(** * MCP9808 thermometer driver: a shallow embedding of [mcp9808.py]

    The driver talks to the sensor through a quick2wire I2C master.  Every
    method of the Python class becomes a computation in a small monad that
    threads the state of the outside world (the bus and the list of the
    transactions issued so far) and carries Python exceptions.  Python
    integers are unbounded, so they are [Z]; a [bytearray] is a list of
    bytes; a Python float is an IEEE 754 binary64 number, modelled with the
    executable [spec_float] operations.  quick2wire turns the values of a
    write message into [bytes], which raises [ValueError] outside 0..255
    before anything is sent. *)

From Stdlib Require Import ZArith List String Bool Lia.
From Stdlib Require Import Strings.Byte QArith SpecFloat.
Import ListNotations.
Local Open Scope Z_scope.

(** ** Python exceptions and results *)

Inductive exn : Type :=
| IOError (msg : string)
| ValueError (msg : string)
| IndexError (msg : string).

Inductive result (A : Type) : Type :=
| Ok (a : A)
| Raise (e : exn).
Arguments Ok {A} a.
Arguments Raise {A} e.

Definition is_IOError {A} (r : result A) : bool :=
  match r with Raise (IOError _) => true | _ => false end.

Definition is_ValueError {A} (r : result A) : bool :=
  match r with Raise (ValueError _) => true | _ => false end.

(** ** Python primitives used by the driver *)

Module Py.

(** [a << n]: a negative shift count raises [ValueError]. *)
Definition lshift (a n : Z) : result Z :=
  if n <? 0 then Raise (ValueError "negative shift count")
  else Ok (Z.shiftl a n).

(** [b[i]] on a bytearray, for a non-negative constant index. *)
Definition getitem (b : list byte) (i : nat) : result Z :=
  match nth_error b i with
  | Some x => Ok (Z.of_N (Byte.to_N x))
  | None => Raise (IndexError "bytearray index out of range")
  end.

**Task objective**
Each line of the material above must be retyped exactly as written.

**Answer to this problem**
(** * MCP9808 thermometer driver: a shallow embedding of [mcp9808.py]

    The driver talks to the sensor through a quick2wire I2C master.  Every
    method of the Python class becomes a computation in a small monad that
    threads the state of the outside world (the bus and the list of the
    transactions issued so far) and carries Python exceptions.  Python
    integers are unbounded, so they are [Z]; a [bytearray] is a list of
    bytes; a Python float is an IEEE 754 binary64 number, modelled with the
    executable [spec_float] operations.  quick2wire turns the values of a
    write message into [bytes], which raises [ValueError] outside 0..255
    before anything is sent. *)

From Stdlib Require Import ZArith List String Bool Lia.
From Stdlib Require Import Strings.Byte QArith SpecFloat.
Import ListNotations.
Local Open Scope Z_scope.

(** ** Python exceptions and results *)

Inductive exn : Type :=
| IOError (msg : string)
| ValueError (msg : string)
| IndexError (msg : string).

Inductive result (A : Type) : Type :=
| Ok (a : A)
| Raise (e : exn).
Arguments Ok {A} a.
Arguments Raise {A} e.

Definition is_IOError {A} (r : result A) : bool :=
  match r with Raise (IOError _) => true | _ => false end.

Definition is_ValueError {A} (r : result A) : bool :=
  match r with Raise (ValueError _) => true | _ => false end.

(** ** Python primitives used by the driver *)

Module Py.

(** [a << n]: a negative shift count raises [ValueError]. *)
Definition lshift (a n : Z) : result Z :=
  if n <? 0 then Raise (ValueError "negative shift count")
  else Ok (Z.shiftl a n).

(** [b[i]] on a bytearray, for a non-negative constant index. *)
Definition getitem (b : list byte) (i : nat) : result Z :=
  match nth_error b i with
  | Some x => Ok (Z.of_N (Byte.to_N x))
  | None => Raise (IndexError "bytearray index out of range")
  end.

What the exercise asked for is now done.